Australia’s bid to sell state-owned infrastructure to help fund new projects will form a centerpiece of its Group of 20 agenda as the nation bets its plan to spur jobs is as relevant in Moscow, Mumbai and Michigan as it is in Melbourne.
Australia is aiming to coordinate strategies for debt-laden nations across the world with aging roads and bridges to invest in new projects, according to the host nation’s agenda outlined ahead of this weekend’s finance ministers and central bankers meeting in Sydney.
Domestically, Australian Treasurer Joe Hockey is working on a sales program to channel money into new projects and buoy business investment that’s shown a tepid response to record-low interest rates. With tensions between developing markets and the U.S. over the Federal Reserve’s reduction of its unprecedented monetary stimulus threatening to loom over the gathering, his infrastructure plan may be something most nations can agree on.
“All countries need to increase their potential growth rates,” said Mike Callaghan, head of the G-20 Studies Centre at the Lowy Institute in Sydney. “Countries like Australia, the U.S. and U.K. need to improve their infrastructure as part of their individual growth strategies.”
Just keeping pace with projected global gross domestic product growth will require $57 trillion in infrastructure investment through 2030, according to estimates released in January 2013 by consultancy firm McKinsey & Co. That’s nearly 60 percent more than the $36 trillion spent over the prior 18 years, it said.
“We’ve got to focus on infrastructure,” Hockey said in a Feb. 13 interview in Canberra. Australia will use its influence to encourage member nations to look at “how we can better facilitate private investment in infrastructure, both in the developing world and the developed world.”

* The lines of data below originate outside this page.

(* ===== verification/BtServe.v ===== *)
(** * What accessPayload does at a cursor

    The payload of the cell that a cursor points to, from the cell on the page
    and from the overflow pages, and the start of [accessPayload] in the middle
    of the chain by the cache of page numbers. *)

From stdpp Require Import base numbers option gmap sets functions list.
From S2P Require Import Prelude Util Varint Bitvec Btree BtVarint BtCell BtMem BtPage BtTile BtSpace BtFree BtAlloc BtDefrag BtUpdate BtList BtPager BtView BtPtrmap BtFreelist BtTrunk BtTake BtAllocate BtRelease BtBalance BtPayload BtChain BtStore BtClear BtAccess.
#[local] Open Scope Z_scope.

(** ** The middle of a chain *)

Lemma chain_at bt v (k : nat) : forall first ps D,
  BtChain.chain bt v first ps D -> (k * ovflSize bt < length D)%nat ->
  exists p, ps !! k = Some p /\ BtChain.chain bt v p (drop k ps) (drop (k * ovflSize bt) D).
Proof.
  induction k as [|k IH]; intros first ps D Hc Hk.
  - destruct ps as [|p ps]; [destruct Hc as [_ ->]; cbn in Hk; lia|]. exists p. destruct Hc as [-> Hc]. by rewrite !drop_0.
  - destruct ps as [|p ps]; [destruct Hc as [_ ->]; cbn in Hk; lia|]. destruct Hc as (_ & _ & _ & Hc). cbn [Nat.mul] in Hk.
    destruct (IH _ _ _ Hc) as (q & Hq & Hcq); [rewrite length_drop; lia|]. exists q. split; [done|].
    cbn [drop]. rewrite drop_drop in Hcq. done.
Qed.

Section cursor.
Context (s : Start) (Hbt : bt_ok (s_bt s)).

Let Hu : 480 <= usableSize (s_bt s) <= pageSize (s_bt s).
Proof. apply Hbt. Qed.

(** The pages before the one that the cache has. *)
Lemma accessed_from eOp v ts cs1 : forall mine cs2 first p D ps pBuf (pos o amt : nat) cur r d,
  let w := ovflSize (s_bt s) in let k := length cs1 in
  BtChain.chain (s_bt s) v first (fst <$> cs1 ++ cs2) D -> (forall q b, (q, b) ∈ cs1 -> bytes v q = b) ->
  BtChain.chain (s_bt s) v p (fst <$> cs2) (drop (k * w) D) ->
  accessed s eOp v ts (rev_append cs1 mine) cs2 p (drop (k * w) D) ps pBuf pos (o - k * w) amt cur r d ->
  (k * w <= o)%nat -> (0 < amt)%nat -> (o + amt <= length D)%nat -> (pos + amt <= length pBuf)%nat ->
  accessed s eOp v ts mine (cs1 ++ cs2) first D ps pBuf pos o amt cur r d.
Proof.
  induction cs1 as [|[q b] cs1 IH]; intros mine cs2 first p D ps pBuf pos o amt cur r d w k Hc Hb Hc2 Ha Hk Hamt HD HB.
  - subst k. cbn [length Nat.mul rev_append app] in *. rewrite drop_0 in *. rewrite Nat.sub_0_r in Ha.
    assert (first = p) as ->; [|done].
    destruct cs2 as [|[p' b'] cs2]; [destruct Hc as [_ ->]; cbn in HD; lia|]. destruct Hc as [-> _], Hc2 as [-> _]. done.
  - change (fst <$> ((q, b) :: cs1) ++ cs2) with (q :: (fst <$> cs1 ++ cs2)) in Hc. destruct Hc as (-> & _ & Hq & Hc).
    rewrite (Hb q b) in Hq, Hc by (by left). subst k. cbn [length Nat.mul rev_append app] in *. fold w in Hk, Hc2, Ha.
    eapply (accessed_skip s Hbt) with (cur1 := cur); [|by repeat split|fold w; lia|done|done|done|done]. fold w.
    eapply (IH _ _ _ p); [done| | | | |done|rewrite length_drop; lia|done]; fold w.
    + intros q' b' Hin. apply Hb. by right.
    + by rewrite drop_drop.
    + rewrite drop_drop. by replace (o - w - length cs1 * w)%nat with (o - (w + length cs1 * w))%nat by lia.
    + lia.
Qed.

(** ** The overflow pages from the cell on *)

(** The cache is used only when it is right. *)
Definition follows (ps : list Z) (cur : BtCursor) : Prop :=
  Z.land (cu_curFlags cur) BTCF_ValidOvfl <> 0 -> cacheOk ps cur.

Definition sameCell (c c' : BtCursor) : Prop :=
  cu_info c' = cu_info c /\ cu_ix c' = cu_ix c /\ cu_pPage c' = cu_pPage c.

Definition overflowDone (eOp : bool) (v : View) (ts mine cs : list (Z * list Z)) (first : Z) (D ps pBuf : list Z)
    (pos o amt : nat) (cur : BtCursor) (r : Z * Z * list Z * BtCursor) (d : Db) : Prop :=
  let '(rc, _, pBuf', cur') := r in
  follows ps cur' /\ sameCell cur cur' /\
  ((rc = SQLITE_OK /\ pBuf' = (if eOp then pBuf else splice pBuf pos (take amt (drop o D))) /\
    exists v' cs', sees s v' d /\ touched s eOp v ts mine cs first D o (take amt (drop pos pBuf)) v' cs') \/
   (faulty s rc /\ exists v', sees s v' d /\ forall q, vrefs v' q = vrefs v q)).

(** The loop, from the page [p] on. *)
Lemma db_pagesFrom v ts mine cs1 cs2 d first p D ps pBuf (pos o amt : nat) cur cur1 eOp :
  let w := ovflSize (s_bt s) in let k := length cs1 in
  sees s v d -> balanced s 0 v ts ((cs1 ++ cs2) ++ mine) -> linked s v ((cs1 ++ cs2) ++ mine) -> vsize v < 2 ^ 32 - 8 ->
  BtChain.chain (s_bt s) v first (fst <$> cs1 ++ cs2) D -> BtChain.chain (s_bt s) v p (fst <$> cs2) (drop (k * w) D) ->
  ps = fst <$> cs1 ++ cs2 -> cacheOk ps cur1 -> sameCell cur cur1 -> (k * w <= o)%nat -> (0 < amt)%nat ->
  (o + amt <= length D)%nat -> Z.of_nat (length D) < 2 ^ 32 -> (pos + amt <= length pBuf)%nat -> Forall is_byte pBuf ->
  wp (r ← payloadPages (Z.to_nat ((Z.of_nat (o - k * w) + Z.of_nat amt) / (usableSize (s_bt s) - 4)) + 2) cur1 pBuf (Z.of_nat pos)
            (Z.of_nat (o - k * w)) (Z.of_nat amt) (Z.of_nat k) p eOp;
      let '(rc, amt, pBuf, pCur) := r in
      mret (if (rc =? SQLITE_OK) && (0 <? amt) then SQLITE_CORRUPT else rc, amt, pBuf, pCur))
    (overflowDone eOp v ts mine (cs1 ++ cs2) first D ps pBuf pos o amt cur) (fun _ _ => False) d.
Proof.
  intros w k S0 Hb Hl Hsz Hc Hc2 Hps Hca Hsc Hk Hamt HD HD2 HB Hby. apply db_bind.
  assert (rev_append cs1 mine ≡ₚ cs1 ++ mine) as Hrev.
  { rewrite rev_append_rev, <- Permutation_rev. done. }
  assert (cs2 ++ rev_append cs1 mine ≡ₚ (cs1 ++ cs2) ++ mine) as Hpm.
  { rewrite Hrev, !(assoc_L (++)). by rewrite (comm (++) cs2 cs1). }
  eapply db_mono; [eapply (db_payloadPages s Hbt _ v ts (rev_append cs1 mine) cs2 d p (drop (k * w) D) ps pBuf pos (o - k * w)%nat amt k cur1 eOp S0)| |done].
  - split; try done; [| | |by rewrite length_drop; lia..].
    + by eapply balanced_perm, Hb.
    + by eapply linked_perm, Hl.
    + rewrite Hps, fmap_app. apply drop_app_length'. by rewrite length_fmap.
  - fold w. assert (Z.of_nat w = usableSize (s_bt s) - 4) as Hwz by (unfold w, ovflSize; lia).
    rewrite <- Hwz, <- Nat2Z.inj_add. set (n := (o - k * w + amt)%nat).
    pose proof (Z.div_mod (Z.of_nat n) (Z.of_nat w) ltac:(lia)) as Hdm.
    pose proof (Z.mod_pos_bound (Z.of_nat n) (Z.of_nat w) ltac:(lia)). pose proof (Z.div_pos (Z.of_nat n) (Z.of_nat w) ltac:(lia) ltac:(lia)). nia.
  - intros r d1 Hr. assert (accessed s eOp v ts mine (cs1 ++ cs2) first D ps pBuf pos o amt cur1 r d1) as Hacc.
    { eapply accessed_from; try done. intros q b Hin. apply (ba_bytes _ _ _ _ _ Hb). do 2 (apply elem_of_app; left). done. }
    destruct r as [[[rc amt'] pBuf'] cur']. destruct Hacc as (A1 & A2 & A3). apply db_ret. split; [by intros _|].
    split; [unfold sameCell, sameCursor in *; intuition congruence|].
    destruct A3 as [(-> & -> & HBuf & HT)|(Hf & Hr')]; [left; done|right].
    destruct (Z.eqb_spec rc SQLITE_OK) as [->|]; [by destruct Hf|]. cbn [andb]. split; [by left|done].
Qed.

(** The page [pg] has [l] bytes of the payload [P] at [a], and the pages [cs]
    have the others. *)
Record payloadOn (v : View) (cs : list (Z * list Z)) (pg : Z) (info : CellInfo) (a l : nat) (P : list Z) : Prop := {
  pl_pointer : pPayload info = Some (Z.of_nat a);
  pl_local : nLocal info = Z.of_nat l;
  pl_length : nPayload info = Z.of_nat (length P);
  pl_width : Z.of_nat (length P) < 2 ^ 31;
  pl_inside : (l <= length P)%nat /\ (4 <= a)%nat /\ Z.of_nat (a + l) <= usableSize (s_bt s);
  pl_bytes : take l (drop a (bytes v pg)) = take l P;
  pl_chain : if decide (l = length P) then cs = [] else
    Z.of_nat (a + l + 4) <= usableSize (s_bt s) /\
    BtChain.chain (s_bt s) v (get4 (bytes v pg) (Z.of_nat (a + l))) (fst <$> cs) (drop l P)
}.

Lemma toInt_small x : 0 <= x < 2 ^ 31 -> toInt x = x.
Proof. intros Hx. unfold toInt. rewrite u32_small by lia. destruct (Z.ltb_spec x (2 ^ 31)); lia. Qed.

(** The number of overflow pages, as the code computes it. *)
Lemma chain_nOvfl v first ps l P :
  Z.of_nat (length P) < 2 ^ 31 -> (l <= length P)%nat -> BtChain.chain (s_bt s) v first ps (drop l P) ->
  toInt (u32 (Z.of_nat (length P) - Z.of_nat l + (usableSize (s_bt s) - 4) - 1) / (usableSize (s_bt s) - 4)) =
  Z.of_nat (length ps).
Proof.
  intros HP Hl Hc. assert (Z.of_nat (ovflSize (s_bt s)) = usableSize (s_bt s) - 4) as Hwz by (unfold ovflSize; lia).
  rewrite (chain_length (s_bt s) v first ps (drop l P) ltac:(lia) Hc).
  rewrite length_drop, Hwz, u32_small by (pose proof (bo_page _ Hbt); lia).
  replace (Z.of_nat (length P - l)) with (Z.of_nat (length P) - Z.of_nat l) by lia. apply toInt_small.
  split; [apply Z.div_pos; lia|]. apply Z.div_lt_upper_bound; nia.
Qed.

(** A part [o .. o + amt] of what is on the overflow pages. *)
Lemma db_accessOverflow v ts mine cs d cur pBuf a l P (pos o amt : nat) eOp :
  let first := get4 (bytes v (cu_pPage cur)) (Z.of_nat (a + l)) in
  sees s v d -> balanced s 0 v ts (cs ++ mine) -> linked s v (cs ++ mine) -> vsize v < 2 ^ 32 - 8 ->
  vrefs v (cu_pPage cur) <> 0%nat -> payloadOn v cs (cu_pPage cur) (cu_info cur) a l P -> follows (fst <$> cs) cur ->
  (0 < amt)%nat -> (l + o + amt <= length P)%nat -> (pos + amt <= length pBuf)%nat -> Forall is_byte pBuf ->
  wp (accessOverflow cur pBuf (Z.of_nat pos) (Z.of_nat o) (Z.of_nat amt) eOp)
    (overflowDone eOp v ts mine cs first (drop l P) (fst <$> cs) pBuf pos o amt cur) (fun _ _ => False) d.
Proof.
  intros first S0 Hb Hl Hsz Hr [P1 P2 P3 P4 (P5 & _ & P5') _ P7] Hfo Hamt Ho HB Hby. rewrite decide_False in P7 by lia. destruct P7 as [P7 Hc].
  fold first in Hc. set (w := ovflSize (s_bt s)) in *.
  assert (Z.of_nat w = usableSize (s_bt s) - 4) as Hwz by (unfold w, ovflSize; lia).
  unfold accessOverflow. apply db_bind, db_look. rewrite (se_bt _ _ _ S0), P1, P2, P3. change (default 0 (Some (Z.of_nat a))) with (Z.of_nat a).
  replace (Z.of_nat a + Z.of_nat l) with (Z.of_nat (a + l)) by lia.
  apply db_bind, (db_get4byte s v); [done|done|lia|lia|]. intros d1 S1. fold first. apply db_bind.
  assert (forall cur1 d2, sees s v d2 -> cacheOk (fst <$> cs) cur1 -> sameCell cur cur1 ->
    wp (r ← payloadPages (Z.to_nat ((Z.of_nat o + Z.of_nat amt) / (usableSize (s_bt s) - 4)) + 2) cur1 pBuf (Z.of_nat pos)
            (Z.of_nat o) (Z.of_nat amt) 0 first eOp;
      let '(rc, amt, pBuf, pCur) := r in
      mret (if (rc =? SQLITE_OK) && (0 <? amt) then SQLITE_CORRUPT else rc, amt, pBuf, pCur))
    (overflowDone eOp v ts mine cs first (drop l P) (fst <$> cs) pBuf pos o amt cur) (fun _ _ => False) d2) as Hstart.
  { intros cur1 d2 S2 Hca Hsc.
    pose proof (db_pagesFrom v ts mine [] cs d2 first first (drop l P) (fst <$> cs) pBuf pos o amt cur cur1 eOp) as Hp.
    cbn [length Nat.mul app] in Hp. rewrite Nat.sub_0_r in Hp. rewrite drop_0 in Hp.
    apply Hp; rewrite ?length_drop; (done || lia). }
  destruct (Z.eqb_spec (Z.land (cu_curFlags cur) BTCF_ValidOvfl) 0) as [Hz|Hnz].
  - rewrite (chain_nOvfl v first (fst <$> cs)) by done.
    apply db_bind. apply (db_clearCache s v (fst <$> cs)); [done| |].
    + intros d2 S2. apply db_ret, db_ret. split; [done|]. split; [done|]. right. split; [by right|]. by exists v.
    + intros cur1 d2 S2 Hca _ H1 H2 H3. apply db_ret. by apply Hstart.
  - pose proof (Hfo Hnz) as Hca. rewrite <- Hwz, <- Nat2Z.inj_div. set (k := (o / w)%nat).
    pose proof (Nat.div_mod o w ltac:(lia)) as Hdm. pose proof (Nat.mod_upper_bound o w ltac:(lia)). fold k in Hdm.
    destruct (chain_at (s_bt s) v k _ _ _ Hc) as (p & Hp & Hcp); [fold w; rewrite length_drop; nia|].
    apply db_bind. eapply db_cached; [exact Hca|exact Hp|]. intros x Hx. apply db_ret.
    destruct (Z.eqb_spec x 0) as [->|Hx0]; cbn [negb]; [rewrite Hwz; by apply Hstart|].
    destruct Hx as [->| ->]; [done|]. rewrite <- Nat2Z.inj_mod.
    pose proof (lookup_lt_Some _ _ _ Hp) as Hlt. rewrite length_fmap in Hlt.
    pose proof (db_pagesFrom v ts mine (take k cs) (drop k cs) d1 first p (drop l P) (fst <$> cs) pBuf pos o amt cur cur eOp) as Hpf.
    cbn zeta in Hpf. rewrite take_drop, length_take, Nat.min_l, fmap_drop in Hpf by lia. fold w in Hcp, Hpf.
    replace (o mod w)%nat with (o - k * w)%nat by lia. rewrite Hwz.
    apply Hpf; rewrite ?length_drop; (done || lia).
Qed.

(** ** The part on the page *)

Lemma splice_nil (D : list Z) o : splice D o [] = D.
Proof. unfold splice. cbn [app length]. by rewrite Nat.add_0_r, take_drop. Qed.

(** What is overwritten in the first [l] bytes, and behind them. *)
Lemma splice_parts P l off bs n :
  n = Nat.min (length bs) (l - off) -> (l <= length P)%nat -> (off + length bs <= length P)%nat ->
  splice P off bs = splice (take l P) off (take n bs) ++ splice (drop l P) (off - l) (drop n bs) /\
  length (splice (take l P) off (take n bs)) = l.
Proof.
  intros -> Hl Ho. destruct (decide (l <= off)%nat) as [Hlo|Hlo].
  - replace (Nat.min (length bs) (l - off)) with 0%nat by lia. rewrite take_0, drop_0, splice_nil.
    split; [by apply splice_later|rewrite length_take; lia].
  - split; [|rewrite splice_length; rewrite ?length_take; lia]. replace (off - l)%nat with 0%nat by lia.
    destruct (decide (off + length bs <= l)%nat).
    + rewrite Nat.min_l, (take_ge bs), (drop_ge bs), splice_nil by lia. by apply splice_within.
    + rewrite Nat.min_r by lia. apply splice_across; lia.
Qed.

Australia faces an infrastructure funding gap of about A$300 billion ($271 billion), according to a June government report. Capital is needed for projects to help prepare for an expected 50 percent surge in population by 2050 and rising demand from Asia for the nation’s exports, according to the government’s Infrastructure Australia unit.
For emerging markets, higher interest rates in response to the Fed’s tapering of bond purchases will complicate access to funding for large-scale investment, World Bank President Jim Yong Kim said Nov. 12. Brazil, Russia, India, China and South Africa see an infrastructure deficit of about $4.5 trillion over the next five years, Kim said.

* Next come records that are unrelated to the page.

(* ===== verification/BtRows.v ===== *)
(** * Rows and their payloads

    What [fillInCell], [insertCellFast], [accessPayload] and
    BTREE_CLEAR_CELL promise together: the payload of a row that was inserted
    is read back, any part of it can be overwritten, and its overflow pages
    are free when the row is removed. *)

From stdpp Require Import base numbers option gmap sets functions list.
From S2P Require Import Prelude Util Varint Bitvec Btree BtVarint BtCell BtMem BtPage BtTile BtSpace BtFree BtAlloc BtDefrag BtUpdate BtList BtInit BtPager BtView BtPtrmap BtFreelist BtTrunk BtTake BtAllocate BtRelease BtBalance BtPages BtPayload BtChain BtStore BtFill BtClear BtAccess BtServe BtInsert.
#[local] Open Scope Z_scope.

(** C16: [fillInCell] writes a cell that the functions that parse cells read
    back, with the key, the length of the payload and the size that
    [fillInCell] returns; the part of the payload that stays on the page is
    behind the header and the rest is on a chain of new overflow pages, which
    are taken from the free pages or from the end of the file.  In an
    auto-vacuum database the first of them has an entry of type OVERFLOW1
    without a parent in the pointer map, every other one an entry of type
    OVERFLOW2 with the page before it, and the entries of the other pages in
    use are kept.  All other pages in use keep their bytes.  Only an error of
    the pager makes it fail. *)
Theorem fillInCell_stores s v ts mine d p pX P pCell :
  bt_ok (s_bt s) -> insertable p pX P -> pBt p = s_bt s ->
  Forall is_byte pCell -> usableSize (s_bt s) - 9 <= Z.of_nat (length pCell) ->
  sees s v d -> balanced s 0 v ts mine -> linked s v mine -> idle v ts ->
  1 <= vsize v -> vsize v + 4 * Z.of_nat (length P) < 2 ^ 32 - 8 ->
  wp (fillInCell p pCell pX)
    (fun r d' => exists v' ts' new, sees s v' d' /\ BtFill.inserted s v mine p pX P pCell v' ts' new r.1 r.2)
    (fun rc d' => fault s rc /\ exists v', sees s v' d' /\ forall q, vrefs v' q = vrefs v q) d.
Proof.
  intros Hbt HI Hpb Hb Hl S0 B0 L0 Hi H1 Hsz.
  apply (db_fillInCell s Hbt v ts mine d p pX P); try done; [by rewrite Hpb| |].
  - intros v' ts' new cell n d' S1 HR. by exists v', ts', new.
  - intros rc v' d' Hf S1 Hr. split; [done|]. by exists v'.
Qed.
Lemma nthZ_segOf log i j :
  0 <= i -> 0 <= j < pageCap i -> nthZ (segOf log i) j = nthZ log (iZeroOf i + j).
Proof.
  intros Hi Hj. pose proof (iZeroOf_nonneg i Hi). unfold segOf.
  rewrite nthZ_take by lia. unfold nthZ. rewrite lookup_drop. do 2 f_equal. lia.
Qed.

Lemma segOf_take log i m :
  segOf (take m log) i = take (m - Z.to_nat (iZeroOf i)) (segOf log i).
Proof. unfold segOf. rewrite skipn_firstn_comm, !take_take. f_equal. lia. Qed.

Lemma iZeroOf_mono i j : 0 <= i < j -> iZeroOf i + pageCap i <= iZeroOf j.
Proof.
  intros Hij. rewrite <- iZeroOf_succ by lia. unfold iZeroOf.
  change HASHTABLE_NPAGE_ONE with 4062. change HASHTABLE_NPAGE with 4096.
  destruct (Z.eqb_spec (i + 1) 0), (Z.eqb_spec j 0); lia.
Qed.

(** Cutting the log inside page [i] keeps the pages before it. *)
Lemma segOf_take_before log i j m :
  0 <= j < i -> iZeroOf i <= m -> segOf (take (Z.to_nat m) log) j = segOf log j.
Proof.
  intros Hj Hm. rewrite segOf_take. apply take_ge.
  pose proof (iZeroOf_mono j i Hj). pose proof (length_segOf log j ltac:(lia)).
  pose proof (iZeroOf_nonneg j ltac:(lia)). lia.
Qed.

Lemma segOf_after log i : 0 <= i -> Z.of_nat (length log) <= iZeroOf i -> segOf log i = [].
Proof.
  intros Hi Hlen. apply nil_length_inv. pose proof (length_segOf log i Hi).
  pose proof (pageCap_range i). lia.
Qed.

Lemma segOf_snoc log i p :
  0 <= i -> iZeroOf i <= Z.of_nat (length log) < iZeroOf i + pageCap i ->
  segOf (log ++ [p]) i = segOf log i ++ [p].
Proof.
  intros Hi Hlen. pose proof (iZeroOf_nonneg i Hi). unfold segOf.
  rewrite drop_app_le by lia. rewrite !take_ge; [done| |].
  - rewrite length_drop. lia.
  - rewrite length_app, length_drop. simpl. lia.
Qed.

(** [index_ok] for the frames outside page [i]. *)
Definition others_ok (w : Wal) (log : list Z) (i : Z) : Prop :=
  forall j, 0 <= j -> j <> i -> segOf log j <> [] -> page_ok j (segOf log j) (pageOf w j).

Lemma others_ok_take w w' log i m :
  index_ok w log -> 0 <= i -> iZeroOf i <= m <= iZeroOf i + pageCap i ->
  (forall j, 0 <= j -> j <> i -> pageOf w' j = pageOf w j) ->
  others_ok w' (take (Z.to_nat m) log) i.
Proof.
  intros (_ & _ & Hpages) Hi Hm Hsame j Hj Hne Hseg. rewrite Hsame by done.
  destruct (decide (j < i)).
  - rewrite (segOf_take_before log i) in * by lia. by apply Hpages.
  - exfalso. apply Hseg, segOf_after; [done|]. rewrite length_take.
    pose proof (iZeroOf_mono i j). pose proof (iZeroOf_nonneg i Hi). lia.
Qed.

Lemma index_ok_intro w log i :
  Forall (fun p => 0 < p) log -> Z.of_nat (length log) < max_frame ->
  others_ok w log i -> (segOf log i <> [] -> page_ok i (segOf log i) (pageOf w i)) ->
  index_ok w log.
Proof.
  intros Hpos Hlen Hothers Hi. split; [done|]. split; [done|].
  intros j Hj. destruct (decide (j = i)) as [->|Hne]; [done|]. by apply Hothers.
Qed.

Section Operations.
Context (walIndexPage : Z -> Z).

Lemma walHashGet_ok i :
  walIndexPage i = SQLITE_OK -> walHashGet walIndexPage i = Ok (mkLoc i (iZeroOf i)).
Proof.
  intros Hrc. unfold walHashGet, iZeroOf. rewrite Hrc. simpl. by destruct (i =? 0).
Qed.

Lemma walCleanupHash_ok w log :
  index_ok w log -> 0 <= mxFrame (hdr w) <= Z.of_nat (length log) ->
  walIndexPage (walFramePage (mxFrame (hdr w))) = SQLITE_OK ->
  index_ok (walCleanupHash walIndexPage w) (take (Z.to_nat (mxFrame (hdr w))) log).
Proof.
  intros Hok Hm Hrc. pose proof Hok as (Hpos & Hlen & Hpages). unfold walCleanupHash.
  destruct (Z.eqb_spec (mxFrame (hdr w)) 0) as [->|Hnz].
  { simpl. split; [by apply Forall_nil|]. split; [done|]. intros i Hi Hseg.
    exfalso. apply Hseg, segOf_after; [done|]. by apply iZeroOf_nonneg. }
  rewrite walHashGet_ok by done. cbn [loc iZero].
  set (m := mxFrame (hdr w)) in *. set (i := walFramePage m) in *.
  destruct (proj1 (walFramePage_spec m i ltac:(lia)) eq_refl) as [Hi Hrange].
  pose proof (length_segOf log i Hi) as Hseg. pose proof (iZeroOf_nonneg i Hi).
  apply (index_ok_intro _ _ i).
  - by apply Forall_take.
  - rewrite length_take. lia.
  - apply (others_ok_take w); auto; [lia|]. intros j Hj Hne. by apply pageOf_setPage_ne.
  - intros _. rewrite pageOf_setPage, segOf_take.
    replace (Z.to_nat m - Z.to_nat (iZeroOf i))%nat with (Z.to_nat (m - iZeroOf i)) by lia.
    apply page_ok_cut; [|lia]. apply Hpages; [done|].
    intros Hnil. rewrite Hnil in Hseg. simpl in Hseg. lia.
Qed.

Hockey told Australian Broadcasting Corp. radio today that it’s “hugely important” finance ministers aim to grow the world economy by more than the current International Monetary Fund forecast of 3.7 percent.
“If we have a growth aspiration which is higher than that and we lay down a pathway for individual countries to get there, then we’re going to get the jobs and get global trade going at the level that we need to help increase prosperity and ultimately help us to pay down our deficits and our debts,” he said, adding any target was a matter for discussion.
In Berlin overnight, a government official told a briefing that Germany is very skeptical of proposals for setting GDP and investment targets.
Some developing markets including Turkey and South Africa have been forced into emergency steps as investors sold off currencies, stocks and bonds after the Fed’s decision to scale back asset purchases.
U.S. Treasury Secretary Jacob J. Lew said risks including volatility in emerging markets and China’s economic agenda are clouding the global outlook, requiring nations to focus on boosting growth and job creation.
“We are monitoring these developments closely,” Lew said in a letter yesterday to his G-20 colleagues.
Policy makers including India central bank Governor Raghuram Rajan have warned of a breakdown in global coordination due to the tapering. Fed officials in December announced a $10 billion reduction in monthly asset purchases, and repeated the move last month with a cut of the same size to $65 billion.
“As the hosting country, Australia will have a big say in setting the agenda of the talks, and I don’t think Australia will like to see a lot of argument about the Fed’s policy,” said Cao Yongfu, who studies the global economy at the Chinese Academy of Social Sciences in Beijing, a research agency that advises the Chinese government.
Hockey has said there’s potentially A$130 billion of privatizable assets in Australia. He’s already ordered a study on the sale of Medibank Private Ltd., the nation’s biggest health insurer.
In New South Wales, Australia’s most populous state, the government is conducting its fourth privatization of the past two years by selling the Port of Newcastle, the world’s biggest export harbor for coal used in power stations. The northern state of Queensland has appointed investment banks to conduct scoping studies on four groups of assets, including Gladstone and Townsville ports.
Governments around the world have already sold some assets to plug holes in their budgets. Last year, the U.K. sold a majority of its interest in state postal service Royal Mail Plc through an initial public offering, raising more than 1.7 billion pounds ($2.8 billion). New Zealand’s government has also raised billions of dollars through selling stakes in power generators and Air New Zealand Ltd.
“Privatizing assets is a core component of how governments raise funds to invest in new infrastructure,” said Julian Vella, head of infrastructure at KPMG in Melbourne. “But there is still sensitivity around selling government assets, so linking that money to specific new projects is a way to help address those concerns.”